Published guidelines on management of osteoarthritis (OA) in general agree on the aims and objectives of management and emphasise the following:
(1) an individualised management plan
(2) consideration of core non-pharmacological interventions (education, weight loss if overweight or obese, regular strengthening and aerobic exercise, and reducing adverse mechanical factors) for every person with OA, and
(3) selective use of other physical treatments and topical, oral or intra-articular pharmacological agents for adjunctive pain relief, as required.
Guidelines also agree that people with OA who derive insufficient benefits from recommended conservative management should be referred early rather than late for consideration of surgical intervention before severe functional impairment has developed. Also, older age and comorbidity are not reasons to not refer a person with OA for surgery.

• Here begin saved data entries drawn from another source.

(* ===== verification/HostMetrics.v ===== *)
(** What the relay's metrics mean: in every order of upgrades, closes, requests,
    replies, pushes and polls, each counter is the number of the events it names,
    and a monitor that reads the metrics page reads those numbers. *)

From Stdlib Require Import QArith Ascii Sorted.
From S2P Require Import Prelude Bytes ShardGate ShardMap ShardStore ShardFetch Runtime Host Json Monitor MonitorPush Metrics HostServer.
#[local] Open Scope Z_scope.

(** ** The host's events *)

(** The relay, the handshakes under way and the open sockets, by address. *)
Record world := World { wrelay : relay; whands : list string; wopen : list string }.

Inductive relay_event : Type :=
| EUpgrade (now : Z) (h : headers) (remote : option string) (m : mode) (s : store) (has_room : string -> bool) (size : Z)
| EOpened (i : nat)
| EAborted (i : nat)
| EClosed (i : nat) (lived : Q)
| ERequest (now : Z) (m : mode) (s : store) (has_room : string -> bool) (size : Z) (q : http_request)
| EReply (reply : result string (Z * string))
| EServerClose (code : Z) (reason : string)
| EPush (url token : string) (now : Z) (gauges : gauge_list) (delivered : result string bool)
| ENoPong
| EAdopted
| EFetchFailed (error : option fetch_error)
| EFetchRetried
| EException.

(** What came of an event. *)
Inductive outcome : Type :=
| OUpgrade (v : verdict)
| OOpened
| OClosed
| OAnswer (a : http_answer)
| OReply (served : bool)
| OOther.

Definition relay_step (cfg : relay_config) (e : relay_event) (w : world) : option (outcome * world) :=
  let r := wrelay w in
  let keep r := World r (whands w) (wopen w) in
  match e with
  | EUpgrade now h remote m s has_room size =>
      let '(v, r') := upgrade cfg now h remote (ownershipGate m s) has_room size r in
      let ip := default "undefined"%string (clientIp h remote (rproxy cfg)) in
      Some (OUpgrade v, World r' (match v with Upgraded => whands w ++ [ip] | _ => whands w end) (wopen w))
  | EOpened i =>
      ip ← whands w !! i; Some (OOpened, World (socket_opened ip r) (delete i (whands w)) (wopen w ++ [ip]))
  | EAborted i => _ ← whands w !! i; Some (OOther, World r (delete i (whands w)) (wopen w))
  | EClosed i lived =>
      ip ← wopen w !! i; Some (OClosed, World (socket_closed ip lived r) (whands w) (delete i (wopen w)))
  | ERequest now m s has_room size q =>
      let '(a, r') := handleRequest cfg now (ownershipGate m s) has_room size q r in Some (OAnswer a, keep r')
  | EReply reply => Some (OReply (match reply with Ok _ => true | Err _ => false end), keep (finishRequest reply r).2)
  | EServerClose code reason => Some (OOther, keep (onServerClose code reason r))
  | EPush url token now gauges delivered => Some (OOther, keep (push_once url token now gauges delivered r).2)
  | ENoPong => Some (OOther, keep (count_metric "ws_keepalive_terminated_total" r))
  | EAdopted => Some (OOther, keep (count_metric "shard_map_reloads_total" r))
  | EFetchFailed error =>
      Some (OOther, keep (count_reason "shard_map_fetch_errors_by_cause_total" (classifyShardFetchError error).1
                            (count_metric "shard_map_fetch_errors_total" r)))
  | EFetchRetried => Some (OOther, keep (count_metric "shard_map_fetch_retries_total" r))
  | EException => Some (OOther, keep (count_metric "process_exceptions_total" r))
  end.

Fixpoint relay_run (cfg : relay_config) (es : list relay_event) (w : world) : option (list outcome * world) :=
  match es with
  | [] => Some ([], w)
  | e :: es' => '(o, w1) ← relay_step cfg e w; '(os, w2) ← relay_run cfg es' w1; Some (o :: os, w2)
  end.

Definition new_world (ws attest : option buckets) : world := World (new_relay ws attest) [] [].

(** ** What each counter should count *)

Definition opened_now (o : outcome) : bool := match o with OOpened => true | _ => false end.
Definition closed_now (o : outcome) : bool := match o with OClosed => true | _ => false end.
Definition refused (o : outcome) : bool := match o with OUpgrade (Rejected _ _) => true | _ => false end.

(** Past the metrics page and the entry gate, which answer 400 and 403. *)
Definition past_gate (o : outcome) : bool :=
  match o with
  | OAnswer (APlain s _) => existsb (Z.eqb s) [421; 429; 503; 413]
  | OAnswer ANone | OAnswer (AToRoom _ _ _ _) => true
  | _ => false
  end.

Definition misdirected (o : outcome) : bool :=
  match o with OUpgrade (Misdirected _) => true | OAnswer (APlain s _) => s =? 421 | _ => false end.

Definition errored (o : outcome) : bool :=
  match o with OAnswer (APlain s _) => s =? 500 | OReply false => true | _ => false end.

Definition n_of (p : outcome -> bool) (os : list outcome) : Z := Z.of_nat (countb p os).

(** The value of a counter. *)
Definition cnt (name : string) (m : metrics) : Z := default 0 (map_get name (Metrics.counters m)).

Definition rejected_sum (m : metrics) : Z :=
  sum_of (List.filter (fun kv => starts_with (reason_key REJECTED_TOTAL "") kv.1) (Metrics.counters m)).

(** What each counter should count, of the events with their outcomes. *)
Definition tally_pred := (relay_event * outcome -> bool)%type.

Definition failed_push (e : relay_event) : bool :=
  match e with
  | EPush url token _ _ delivered =>
      negb (String.eqb url "") && negb (String.eqb token "") && match delivered with Ok true => false | _ => true end
  | _ => false
  end.

Definition closed_over_quota (e : relay_event) : bool :=
  match e with EServerClose code reason => (code =? 1008) && includes "quota" reason | _ => false end.

Definition closed_without_mac (e : relay_event) : bool :=
  match e with EServerClose code reason => (code =? 1008) && String.eqb reason "mac offline" | _ => false end.

Definition TALLIES : list (string * tally_pred) :=
  [("ws_upgrades_total", fun eo => match eo.1 with EOpened _ => true | _ => false end);
   ("http_requests_total", fun eo => past_gate eo.2);
   ("http_errors_total", fun eo => errored eo.2);
   ("shard_reject_total", fun eo => misdirected eo.2);
   ("quota_exceeded_total", fun eo => closed_over_quota eo.1);
   ("phone_no_mac_total", fun eo => closed_without_mac eo.1);
   ("metrics_push_errors_total", fun eo => failed_push eo.1);
   ("ws_keepalive_terminated_total", fun eo => match eo.1 with ENoPong => true | _ => false end);
   ("shard_map_reloads_total", fun eo => match eo.1 with EAdopted => true | _ => false end);
   ("shard_map_fetch_errors_total", fun eo => match eo.1 with EFetchFailed _ => true | _ => false end);
   ("shard_map_fetch_retries_total", fun eo => match eo.1 with EFetchRetried => true | _ => false end);
   ("process_exceptions_total", fun eo => match eo.1 with EException => true | _ => false end)]%string.
(** Booting registers each room once. *)
Lemma rehydrate_once l : forall rt, once rt -> (forall id, live_context rt id = []) -> wired_below 0 rt ->
  once (rehydrate l rt) /\ (forall id, live_context (rehydrate l rt) id = []) /\ wired_below 0 (rehydrate l rt).
Proof.
  induction l as [|[name pr] l IH]; intros rt Ho Hl Hw; [done|]. cbn [rehydrate].
  destruct (get_once name pr rt Ho) as (H1 & _ & _ & H4 & H5). destruct (get name pr rt) as [id rt1]. cbn [snd] in *.
  pose proof (maybeEvict_fewer id rt1) as Hf. apply IH; [by eapply fewer_once| |by eapply fewer_wired, H5].
  intros i. apply sublist_nil_r. rewrite <-(Hl i), <-H4. apply Hf.
Qed.

Lemma boot_proc_ok cfg k ws attest boot :
  proc_ok cfg k (Z.of_nat (Runtime.size (prt (boot_process ws attest boot)))) (boot_process ws attest boot).
Proof.
  assert (Hn : once new_runtime) by (split; cbn; [apply NoDup_nil_2|apply NoDup_nil_2|by intros r ?%not_elem_of_nil|done]).
  destruct (rehydrate_once boot new_runtime Hn) as (Ho & Hl & Hw); [done|by intros ???|].
  split; unfold boot_process; cbn [pworld prt phands psocks pbodies pnext new_world whands wopen length map]; try done.
  - by intros s ?%not_elem_of_nil.
  - apply NoDup_nil_2.
  - intros id w. rewrite Hl. by intros ?%not_elem_of_nil.
  - intros id. rewrite Hl. apply NoDup_nil_2.
  - unfold total_bound. lia.
  - intros ip. unfold Host.count_of, ip_bound. simpl. lia.
  - unfold reach, under_way. cbn [phands pbodies app prt]. rewrite list_to_set_nil, (right_id_L ∅ (∪)), size_names by done.
    unfold room_bound. lia.
Qed.

(** What the invariant says of the caps. *)
Definition within_caps (cfg : relay_config) (k : nat) (booted : Z) (p : process) : Prop :=
  let h := rhost (wrelay (pworld p)) in
  totalSockets h = Z.of_nat (length (psocks p))
  /\ totalSockets h <= Z.max 0 (maxTotalSockets (rupgrade cfg) - 1 + Z.of_nat k)
  /\ (forall ip, sockets_of h ip <= Z.max 0 (maxSocketsPerIp (rupgrade cfg) - 1 + Z.of_nat k))
  /\ Z.of_nat (size (prt p)) <= Z.max booted (maxRooms (rupgrade cfg) - 1 + Z.of_nat k)
  /\ NoDup (live_sockets (prt p)) /\ (forall ws, ws ∈ live_sockets (prt p) -> ws ∈ map fst (psocks p)).

Lemma caps_of_ok cfg k booted p : proc_ok cfg k booted p -> within_caps cfg k booted p.
Proof.
  intros Hok. destruct (live_bounded _ _ _ _ Hok) as [L1 L2]. pose proof Hok as [[Dt Di _] O _ Hs _ _ _ _ _ T I R]. cbn in Dt, Di.
  pose proof (subseteq_size (list_to_set (names (prt p)) : gset string) (reach p) ltac:(unfold reach; set_solver)) as Hr.
  rewrite size_names in Hr by done. unfold total_bound in T. unfold ip_bound in I. unfold room_bound in R.
  unfold within_caps. split_and!; [rewrite Dt; lia|rewrite Dt; lia| |lia|done|done].
  intros ip. rewrite Di. specialize (I ip). pose proof (count_of_le ip (whands (pworld p))). lia.
Qed.

(** ** Properties *)

(** The caps hold up to the operations under way. The check and what it bounds
    are not one step, so a burst overshoots; with at most [k] handshakes and request
    bodies under way at any time, in every order of upgrades, handshakes, closes,
    requests, bodies and room events: the open sockets stay within
    [maxTotalSockets - 1 + k] and those of an address within
    [maxSocketsPerIp - 1 + k]; the resident rooms within [maxRooms - 1 + k], or the
    number [rehydrate] brought back where that is more. The counter is the number of
    open sockets, the sockets the registered rooms hold are different ones of them,
    and no handshake, socket or body is stuck. *)
Theorem caps_hold (cfg : relay_config) (k : nat) (ws attest : option buckets) (boot : list (string * option Z))
    (l : list proc_event) (p : process) :
  proc_run cfg l (boot_process ws attest boot) = Some p ->
  narrow cfg k l (boot_process ws attest boot) = true ->
  let h := rhost (wrelay (pworld p)) in
  totalSockets h = Z.of_nat (length (psocks p))
  /\ totalSockets h <= Z.max 0 (maxTotalSockets (rupgrade cfg) - 1 + Z.of_nat k)
  /\ (forall ip, sockets_of h ip <= Z.max 0 (maxSocketsPerIp (rupgrade cfg) - 1 + Z.of_nat k))
  /\ Z.of_nat (size (prt p))
     <= Z.max (Z.of_nat (size (rehydrate boot new_runtime))) (maxRooms (rupgrade cfg) - 1 + Z.of_nat k)
  /\ NoDup (live_sockets (prt p)) /\ (forall ws, ws ∈ live_sockets (prt p) -> ws ∈ map fst (psocks p))
  /\ forall e, proc_enabled e p = true -> is_Some (proc_step cfg e p).
Proof.
  intros E Hn. pose proof (proc_run_ok cfg k _ l _ _ Hn E (boot_proc_ok cfg k ws attest boot)) as Hok.
  destruct (caps_of_ok _ _ _ _ Hok) as (H1 & H2 & H3 & H4 & H5 & H6). split_and!; try done. intros e. by eapply proc_progress.
Qed.

(** ** Witnesses *)

(** Two upgrades pass the cap of three sockets together. *)
Definition burst (s : store) : list proc_event :=
  let up (ip : string) := VUpgrade 0 room_headers (Some ip) MODE_DIRECT s in
  [up "a"; VOpened 0 None; up "b"; VOpened 0 None; up "a"; up "b"; VOpened 1 None; VOpened 0 None; up "c"]%string.

Lemma caps_hold_witness :
  exists p, proc_run some_relay_config (burst (new_store "")) (boot_process (Some []) None []) = Some p
    /\ narrow some_relay_config 2 (burst (new_store "")) (boot_process (Some []) None []) = true
    /\ maxTotalSockets (rupgrade some_relay_config) = 3 /\ totalSockets (rhost (wrelay (pworld p))) = 4
    /\ totalSockets (rhost (wrelay (pworld p))) <= 4.
Proof.
  destruct (proc_run some_relay_config (burst (new_store "")) (boot_process (Some []) None [])) as [p|] eqn:E; [|by vm_compute in E].
  exists p. split; [done|]. assert (Hn : narrow some_relay_config 2 (burst (new_store "")) (boot_process (Some []) None []) = true)
    by (vm_compute; reflexivity).
  split; [exact Hn|]. split; [reflexivity|]. split; [vm_compute in E; injection E as <-; reflexivity|].
  exact (proj1 (proj2 (caps_hold some_relay_config 2 (Some []) None [] (burst (new_store "")) p E Hn))).
Defined.
(** Each tick with all the ticks up to it, the last one first. *)
Fixpoint with_past (past : list tick_in) (l : list (tick_in * tick)) : list ((tick_in * tick) * list tick_in) :=
  match l with [] => [] | p :: l' => (p, p.1 :: past) :: with_past (p.1 :: past) l' end.

(** A tick as a round of mail. *)
Definition same_tick (h : string) (x : (tick_in * tick) * list tick_in) (o : outcome_of_round) : Prop :=
  mailed o = mail_of x.1 /\ delivered o = sent_out x.1 /\ time_of o = tnow x.1.1
  /\ reports cfg h (down_for cfg h x.2) (raised (of_round o)).

Lemma ticks_rounds h l past kept :
  h ∉ label <$> pushRelaysFromEnv e -> tracks past (default no_state kept) ->
  exists rs t s, rounds (cooldownMs cfg) rs (sentAt (default no_state kept)) = (t, s)
    /\ rs = of_round <$> t /\ Forall2 (same_tick h) (with_past past (ticks e l kept)) t.
Proof.
  intros Hh. revert past kept. induction l as [|i l IH]; intros past kept Ht.
  { exists [], [], (sentAt (default no_state kept)). split_and!; [done..|constructor]. }
  cbn [ticks]. destruct (run e (tnow i) false (tdeps i) (tlatest i) kept) as [t|err] eqn:Er; [|by apply IH].
  destruct (run_round _ _ _ _ Ht Er) as (r & st & Hr & Hst & Hat & Ht' & Hrep). rewrite Hst.
  destruct (IH (i :: past) (Some st) Ht') as (rs & tr & s & Hrs & -> & Hall). change (default no_state (Some st)) with st in Hrs.
  exists (r :: (of_round <$> tr)), (Ran r (mail_of (i, t)) (sent_out (i, t)) :: tr), s. split_and!; [|done|].
  - cbn [rounds]. rewrite Hr, Hrs. done.
  - constructor; [|done]. split_and!; [done..|]. by apply Hrep.
Qed.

Unfortunately there are several problems with the research evidence in OA. These include: the low effect size for pain relief (above placebo) from most treatments; difficulty in determining the effect size of many physical treatments in RCTs (including exercise and education) due to inability to blind participants or to construct suitable placebo or sham treatments; a relative paucity of RCTs on OA at sites other than the knee or hip; predominantly short-term rather than long-term trial designs; and an undue focus in RCTs on monotherapy rather than combined treatment approaches. However, a striking feature of RCTs is the substantial effect size of placebo which is often greater than the additional specific effect of an individual treatment. This non-specific contextual response occurs in clinical practice, and being aware of contextual response and ways of optimising this can lead to substantial improvements in patient-centred outcomes.
This evidence-based review will cover the principles and practice of recommended management of OA, address the “treatment paradox” of treatments that are not recommended by guideline groups (e.g acupuncture and nutriceuticals in the UK) yet appear to work well in clinical practice, and highlight factors that enhance contextual response and improve the care of people with OA.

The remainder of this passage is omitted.